I know that the guy behind me this time around had a smart watch, a phone, and multiple pens, pencils, and erasers with him and he had to put everything up on the front table with the proctor. But he made like 4 trips cause he kept saying "Oh, I have this too."

Like how hard is it to read the rules and just leave everything but your books and a calculator at home?


----------



## civilrobot PE etc etc (Nov 5, 2021)

structurenole15 said:


> So nobody has this number?
> View attachment 23935
> 
> 
> Everyone I know uses one of these!


I have this one. I don't plan to use it unless I'm signing off for another perspective PE candidate. I don't do any design work. I manage the people who manage the people who manage the people who stamp drawings.


----------



## DLD PE (Nov 5, 2021)




----------



## NJHHEngineer P.E. (Nov 5, 2021)

I got mine from Acorn as I saw the 30% off promo code banner here. I forget exactly which one i bought but the free digital seals was a nice bonus. And they send them in a few formats (.dxf, pdf, jpg and i think one more) so you can just plop it however needed.


----------



## csb (Nov 9, 2021)

leggo PE said:


> @csb can you confirm?


Wait- you all DON'T have PDH requirements?


----------



## ChebyshevII PE PMP (Nov 9, 2021)

csb said:


> Wait- you all DON'T have PDH requirements?


WA doesn't have any.


----------



## steel (Nov 9, 2021)

ChebyshevII PE said:


> WA doesn't have any.


Neither does California. Though they're special and make it more difficult to get a license there so I guess it evens itself out that way.


----------



## Edgy Cheesy Graphite PE (Nov 9, 2021)

csb said:


> Wait- you all DON'T have PDH requirements?


There's a number of states that don't require any continuing education. According to this:

Arizona
California
Colorado
Connecticut
Hawaii
Massachusetts
Rhode Island
Washington

But the site may not be completely accurate. I know they still show the old LA continuing education requirement. LA's requirement changed in 2018 I think.






Professional Engineering CE Requirements by State | PDH Academy


Review our state-by-state guide to professional development requirements for professional engineers. Click here and select your state.




pdhacademy.com


----------



## leggo PE (Nov 9, 2021)

csb said:


> Wait- you all DON'T have PDH requirements?
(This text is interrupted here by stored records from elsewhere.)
(* ===== verification/ArbPacket.v ===== *)
(** * Wake word arbitration: packets (arb.c, "packets")
    Building a datagram ([pkt]: at most 256 bytes), its keyed tag, and reading one
    with the bounds-checked reader [rd]. *)
From S2P Require Import Prelude Cbits Crypto ArbState.

(** ** Building *)
Definition PKT_MAX : nat := 256.
Definition put (b d : bytes) : bytes :=
  if (length b + length d <=? PKT_MAX)%nat then b ++ d else b.
Definition put64 (b : bytes) (v : Z) : bytes := put b (le_bytes 8 v).
Definition head (type : Z) : bytes := put (put [] (str "HMA1")) [u8 type].

Section tags.
Context `{Crypto}.
Definition tag (key b : bytes) : bytes := put b (blake2b_keyed 16 key b).
Definition tag_ok (key p : bytes) : bool :=
  if (length p <? 16)%nat then false else
  same (blake2b_keyed 16 key (take (length p - 16) p)) (drop (length p - 16) p).
End tags.

(** ** Reading *)
Record rd := mk_rd { rest : bytes; bad : bool }.

Definition rd_take (n : nat) (r : rd) : option bytes * rd :=
  if bad r || (length (rest r) <? n)%nat then (None, mk_rd (rest r) true)
  else (Some (take n (rest r)), mk_rd (drop n (rest r)) false).

Definition get64 (r : rd) : Z * rd :=
  let '(q, r) := rd_take 8 r in
  (match q with Some q => le_value q | None => 0 end, r).

(** A field read and used only once [bad] was checked *)
Definition field (n : nat) (r : rd) : bytes * rd :=
  let '(q, r) := rd_take n r in (default [] q, r).

(** The C string in a buffer: up to its first NUL. *)
Fixpoint cstr (l : bytes) : bytes :=
  match l with
  | [] => []
  | b :: l => if b =? 0 then [] else b :: cstr l
  end.

(** An ESPHome node name: lower case, digits, '-', not empty *)
Definition valid_node (s : bytes) : bool :=
  match s with
  | [] => false
  | _ => forallb (fun c => islower c || isdigit c || (c =? 45)) s
  end.

Definition get_node (r : rd) : bytes * rd :=
  let '(l, r) := rd_take 1 r in
  match l with
  | Some [l] =>
      if Z.of_nat NLEN <=? l then ([], mk_rd (rest r) true) else
      let '(q, r) := rd_take (Z.to_nat l) r in
      let nd := match q with Some q => cstr q | None => [] end in
      (nd, if negb (bad r) && negb (valid_node nd) then mk_rd (rest r) true else r)
  | _ => ([], mk_rd (rest r) true)
  end.

(** ** Lemmas *)
Lemma put_fits b d : (length b + length d <= PKT_MAX)%nat -> put b d = b ++ d.
Proof. intros H. unfold put. by rewrite (proj2 (Nat.leb_le _ _)). Qed.

(** Every [put] of a packet that fits, the innermost first; [tac] proves the lengths *)
Ltac put_all tac :=
  repeat match goal with
  | |- context [put ?b ?d] =>
      lazymatch b with
      | context [put _ _] => fail
      | _ => rewrite (put_fits b d) by tac
      end
  end.

Lemma put_length b d : (length b <= PKT_MAX)%nat -> (length (put b d) <= PKT_MAX)%nat.
Proof.
  intros H. unfold put. destruct (Nat.leb_spec (length b + length d) PKT_MAX); [|done].
  by rewrite length_app.
Qed.

Lemma head_eq t : head t = str "HMA1" ++ [u8 t].
Proof. reflexivity. Qed.

Lemma rd_take_app a l :
  rd_take (length a) (mk_rd (a ++ l) false) = (Some a, mk_rd l false).
Proof.
  unfold rd_take. cbn [bad rest orb]. rewrite length_app.
  rewrite (proj2 (Nat.ltb_ge _ _)) by lia.
  by rewrite take_app_length, drop_app_length.
Qed.

Lemma rd_take_app' n a l :
  length a = n -> rd_take n (mk_rd (a ++ l) false) = (Some a, mk_rd l false).
Proof. intros <-. apply rd_take_app. Qed.

Lemma field_app n a l :
  length a = n -> field n (mk_rd (a ++ l) false) = (a, mk_rd l false).
Proof. intros Hn. unfold field. by rewrite rd_take_app'. Qed.

Lemma get64_app v l :
  0 <= v < 2 ^ 64 -> get64 (mk_rd (le_bytes 8 v ++ l) false) = (v, mk_rd l false).
Proof.
  intros Hv. unfold get64. rewrite rd_take_app' by apply le_bytes_length.
  rewrite le_value_bytes. rewrite Z.mod_small; done.
Qed.

(** A reader that failed stays failed, and never goes past the end. *)
Lemma rd_take_bad n r q r' : rd_take n r = (q, r') -> bad r = true -> bad r' = true.
Proof. unfold rd_take. intros Hr Hb. rewrite Hb in Hr. by simplify_eq/=. Qed.

Lemma rd_take_rest n r q r' :
  rd_take n r = (Some q, r') ->
  length q = n /\ rest r = q ++ rest r' /\ bad r = false /\ bad r' = false.
Proof.
  unfold rd_take. intros Hr. destruct (bad r); [done|]. simpl in Hr.
  destruct (Nat.ltb_spec (length (rest r)) n); simplify_eq/=.
  split_and!; [rewrite length_take; lia|by rewrite take_drop|done|done].
Qed.

Lemma cstr_valid s : valid_node s = true -> cstr s = s.
Proof.
  intros H. destruct s as [|c s]; [done|].
  assert (forall l, forallb (fun c => islower c || isdigit c || (c =? 45)) l = true -> cstr l = l) as Hl.
  { induction l as [|x l IH]; simpl; [done|]. intros [Hx ?]%andb_true_iff.
    destruct (Z.eqb_spec x 0) as [->|]; [done|]. by rewrite IH. }
  by apply Hl.
Qed.

Lemma get_node_app nd l :
  valid_node nd = true -> (length nd < NLEN)%nat ->
  get_node (mk_rd (Z.of_nat (length nd) :: nd ++ l) false) = (nd, mk_rd l false).
Proof.
  intros Hv Hl. unfold get_node.
  change (Z.of_nat (length nd) :: nd ++ l) with ([Z.of_nat (length nd)] ++ nd ++ l).
  rewrite rd_take_app' by done. rewrite (proj2 (Z.leb_gt _ _)) by lia.
  rewrite Nat2Z.id, rd_take_app', cstr_valid, Hv by done. done.
Qed.

Section tag_lemmas.
Context `{CryptoLaws}.

Lemma tag_eq key b :
  (length b + 16 <= PKT_MAX)%nat -> tag key b = b ++ blake2b_keyed 16 key b.
Proof. intros Hb. unfold tag. by rewrite put_fits by (rewrite blake2b_keyed_length; lia). Qed.

Lemma tag_ok_tag key b :
  (length b + 16 <= PKT_MAX)%nat -> tag_ok key (tag key b) = true.
Proof.
  intros Hb. rewrite tag_eq by done. unfold tag_ok.
  rewrite length_app, blake2b_keyed_length.
  rewrite (proj2 (Nat.ltb_ge _ _)) by lia.
  replace (length b + 16 - 16)%nat with (length b) by lia.
  rewrite take_app_length, drop_app_length. apply same_refl.
Qed.
End tag_lemmas.
(* ===== verification/ArbKiosk.v ===== *)
(** * Wake word arbitration: Kiosk Satellite mode (arb.c)
    Rounds settled by loudness alone, with anyone on the LAN who speaks the
    protocol.  Parsing a datagram (kiosk_parse, with strtod) is not modelled:
    [kiosk_packet] gets the claim it parsed to. *)
From S2P Require Import Prelude Cbits Crypto ArbState ArbPacket ArbNet.

(** Their phrase: lower case, whitespace trimmed and collapsed *)
Fixpoint phrase_loop (o : bytes) (gap : bool) (s : bytes) : bytes :=
  match s with
  | [] => o
  | c :: s =>
      if isspace c then phrase_loop o (0 <? Z.of_nat (length o)) s else
      let o := if gap && (length o + 1 <? KIOSK_PHRASE)%nat then o ++ [32] else o in
      let o := if (length o + 1 <? KIOSK_PHRASE)%nat then o ++ [tolower c] else o in
      phrase_loop o false s
  end.
Definition kiosk_phrase (s : bytes) : bytes := phrase_loop [] false s.

(** A parsed claim [c] from another device; our own broadcast and copies are dropped *)
Definition kiosk_packet (c : kclaim_t) (now : Z) (s : arb) : arb :=
  if same (kc_id c) (kid s) then s
  else if existsb (fun k => ago (kc_at k) now KIOSK_KEEP_MS && (kc_n k =? kc_n c) && same (kc_id k) (kc_id c))
                  (kclaims s) then s
  else s <| kheard := now |>
         <| kclaims ::= <[Z.to_nat (kclaim_next s mod Z.of_nat NCLAIM) := c <| kc_at := now |>]> |>
         <| kclaim_next := u32 (kclaim_next s + 1) |>.

Definition kiosk_send (s : arb) : arb :=
  if ksock s then emit (E_kiosk_send (kpkt s)) s else s.

(** The loop's: the socket open while this Echo settles rounds the kiosk way;
    [opened]: whether socket, setsockopt and bind succeed now *)
Definition kiosk_sync (opened : bool) (now : Z) (s : arb) : arb :=
  let want := running s && arbitrate s && bool_decide (mode s = ARB_KIOSK) in
  let s := if negb want && ksock s then s <| ksock := false |> <| kcopies := 0 |> else s in
  if negb want || ksock s || ago (kfailed s) now 10000 then s
  else if opened then s <| ksock := true |> <| kfailed := 0 |>
  else s <| ksock := false |> <| kfailed := now |>.

Definition kiosk_escape (ph : bytes) : bytes :=
  fold_left (fun esc c =>
    if (length esc + 7 <? KIOSK_PHRASE * 6)%nat then
      if (c =? 34) || (c =? 92) then esc ++ [92; c]
      else if c <? 32 then esc ++ str "\u00" ++ [hexdigit (c / 16); hexdigit (c mod 16)]
      else esc ++ [c]
    else esc) ph [].

(** [lround(score / 10.0)]: the quotient is exact at the halves, which go away from 0 *)
Definition lround10 (n : Z) : Z := if n <? 0 then - ((- n + 5) / 10) else (n + 5) / 10.

(** The claim as JSON: their protocol's kind, version, our id, a random number, the
    phrase and the loudness in dB with one decimal *)
Definition kiosk_text (id ph : bytes) (n e : Z) : bytes :=
  str "{" ++ [34] ++ str "ks" ++ [34; 58; 34] ++ str "wake" ++ [34; 44; 34] ++ str "v" ++ [34; 58]
  ++ str "1," ++ [34] ++ str "id" ++ [34; 58; 34] ++ id ++ [34; 44; 34] ++ str "n" ++ [34; 58]
  ++ dec (Z.land n 0x3fffffff) ++ [44; 34] ++ str "p" ++ [34; 58; 34] ++ kiosk_escape ph
  ++ [34; 44; 34] ++ str "e" ++ [34; 58] ++ (if e <? 0 then str "-" else [])
  ++ dec (Z.abs e / 10) ++ str "." ++ dec (Z.abs e mod 10) ++ str "}".

(** The first copy now, the others from the loop *)
Definition kiosk_out (b : bytes) (now : Z) (s : arb) : Z * arb :=
  if (300 <=? length b)%nat then (0, s) else
  let s := kiosk_send (s <| kpkt := b |>) in
  let s := s <| kcopies := 2 |> <| kcopy_at := now + KIOSK_GAP_MS |> in
  (now + kwindow s, if has_wake s then emit E_wake s else s).

Section kiosk.
Context `{Entropy}.

(** Our claim, first copy now: the time to decide, 0 if there is no round *)
Definition kiosk_claim (keyword : bytes) (score now : Z) (s : arb) : Z * arb :=
  let ph := kiosk_phrase keyword in
  if negb (running s) || negb (arbitrate s) || negb (ksock s) || bool_decide (ph = []) then (0, s) else
  let '(r, s) := ws_random 4 s in
  let e := lround10 score + koffset s * 10 in
  kiosk_out (kiosk_text (kid s) ph (le_value r) e) now (s <| kround := mk_kround ph e |>).

(** A claim for our phrase within the window of ours that beats it: louder, or as
    loud with the lower id *)
Definition kiosk_beats (s : arb) (k : kclaim_t) : bool :=
  negb ((kc_at k =? 0) || (kwindow s <? Z.abs (kc_at k - r_at (round_ s))) || negb (same (kc_p k) (kr_p (kround s))))
  && ((kr_e (kround s) <? kc_e k)
      || ((kc_e k =? kr_e (kround s)) && bool_decide (memcmp (kc_id k) (kid s) = Lt))).

Definition kiosk_decide (s : arb) : bool := negb (existsb (kiosk_beats s) (kclaims s)).

End kiosk.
Nope, at this point I think the BPELSG couldn’t handle it! I think we’re close to (if not surpassing) 100k civil engineers. Granted, that’s since they started registering them, but still, it would be a massive requirement. Of course, I will never say never!


----------



## squaretaper LIT AF PE (Nov 9, 2021)

jean15paul_PE said:


> There's a number of states that don't require any continuing education. According to this:
> 
> Arizona
> California
> ...


Shhh....don't tell the secret! *kicks up feet*


----------



## csb (Nov 9, 2021)

Well, let's hear it for the OG state keeping those PDH mills in business!


----------



## csb (Nov 9, 2021)

DuranDuran PE said:


> Fun fact: There is a "Professional Engineer's Day". I didn't know this. It's August 3rd, same as my parents' anniversary, who are still happily married after 53 years.
> 
> See below. Charles Bellamy became the first PE in Wyoming in 1907.
> 
> ...


Fun fact- this license used to be on display on the civil engineering floor of the University of Wyoming.


----------



## MadamPirate PE (Nov 10, 2021)

csb said:


> Wait- you all DON'T have PDH requirements?


Colorado represent!


----------



## squaretaper LIT AF PE (Nov 10, 2021)

MadamPirate PE said:


> Colorado represent!


Representin'....slackers? *high five in lazy*


----------



## csb (Nov 15, 2021)

MadamPirate PE said:


> Colorado represent!


And this is why we'll remain the superior square state over those slackers without PDHs.


----------



## MadamPirate PE (Nov 16, 2021)

csb said:


> And this is why we'll remain the superior square state over those slackers without PDHs.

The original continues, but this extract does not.